FIG. 5.

pRB is required for the proliferation of human tumor cells harboring Ras mutations. (A) pRB protein levels in colorectal tumor lines are decreased by inhibition of MAPK signaling. The right panel is a Western blot of pRB protein levels in confluent HCT116 and HT29 colorectal tumor lines after treatment with dimethyl sulfoxide control or PD98059 for 15 h, as indicated. An equivalent number of cells were used for Western blot analysis, using the total amount of p44/42 as an internal control. The right panel show an analysis of cyclin D and phosphorylated pRB as indicated in the figure.
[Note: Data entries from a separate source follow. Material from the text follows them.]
Lemma gold_fetch (sym : jsstring) (w : W) :
  exists o w' t,
    fetchGold math_random sym w = (Ret o, w', t)
    /\ requests t = [] /\ printable o.
Proof.
  destruct (fetchGold_run W math_random sym w) as (o & w' & t & E & G & N).
  exists o, w', t. split; [exact E|]. split; [now apply requests_none|].
  destruct o as [q|]; [|exact I]. now apply numeric_printable, N.
Qed.

Lemma crypto_fetch (sym : jsstring) (w : W) :
  exists o w' t,
    fetchCrypto axios_get sym w = (Ret o, w', t)
    /\ requests t = [crypto_request sym].
Proof.
  destruct (fetchCrypto_run W axios_get sym w) as (o & E & _).
  eexists o, _, _. split; [exact E | reflexivity].
Qed.

Lemma crypto_fetch_printable (crypto : list entry) (e : entry) (w : W) :
  crypto_quotes_printable axios_get crypto -> In e crypto ->
  exists o w' t,
    fetchCrypto axios_get (symbol e) w = (Ret o, w', t)
    /\ requests t = [crypto_request (symbol e)] /\ printable o.
Proof.
  intros Hn Hin.
  destruct (crypto_fetch (symbol e) w) as (o & w' & t & E & R).
  exists o, w', t. split; [exact E|]. split; [exact R|].
  destruct o as [q|]; [|exact I].
  apply (Hn e w q Hin). now rewrite E.
Qed.
(** [export inline constexpr scan_fn scan{};] *)
Definition scan_object : constness := const_object.

(** Overload (1) is declared
    [operator() (I first, S last, const T& value, Pred pred,
    Proj proj = {})]: neither [const] nor with a default for [pred]. *)
Definition scan_declaration : declaration :=
  mk_declaration false false.

(** Overload (2) is declared
    [operator() (R&& r, const T& value, Pred pred = {}, Proj proj = {})
    const]. *)
Definition scan_range_declaration : declaration :=
  mk_declaration true true.

(** A call [object(first, last, value, pred, proj)], with [pred] given or
    left out. *)
Definition scan_call (object : constness) (equal : V -> T -> bool)
           (src : list A) (first last : nat) (value : T)
           (pred : option (V -> T -> bool)) (proj : A -> V) : call_result :=
  member_call scan_declaration object (pred_given pred)
              (scan src first last value (pred_or_default pred equal) proj).

(** (2) A call [object(r, value, pred, proj)]: the body of overload (2)
        calls [operator()] with five arguments on [*this], which is [const]
        inside a [const] member function; that call is overload (1) or
        nothing. *)
Definition scan_range_call (object : constness) (equal : V -> T -> bool)
           (r : list A) (value : T)
           (pred : option (V -> T -> bool)) (proj : A -> V) : call_result :=
  if viable scan_range_declaration object (pred_given pred)
  then scan_call const_object equal r (begin r) (end_ r) value
                 (Some (pred_or_default pred equal)) proj
  else ill_formed.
Confluent cell populations were used for these experiments to minimize cell cycle effects. (B) Saos-2 cells (human osteosarcoma deficient in pRB, used as a control for nonspecific siRNA effects), HCT116 and HT29 (human colorectal tumor lines with normal pRB and activating K-Ras and Raf mutations, respectively) cells were transfected with control siRNA oligonucleotides or Rb-siRNA oligonucleotides. Cells were counted two days posttransfection and the bar graphs illustrate the relative rate of proliferation of each cell line following Rb-siRNA transfection (RB-i) compared to that of cells transfected with control siRNA (Control-i). The results are based on three independent experiments, performed in duplicate. To the right of the graphs are representative microscopy images of HCT116 and HT29 cells transfected with control or Rb-siRNA oligonucleotides 2 days posttransfection, as indicated. (C) Western blot analysis illustrating the decrease in pRB protein seen after transfection with Rb-siRNAi oligonucleotides compared to controls, using total p44/42 as a loading control.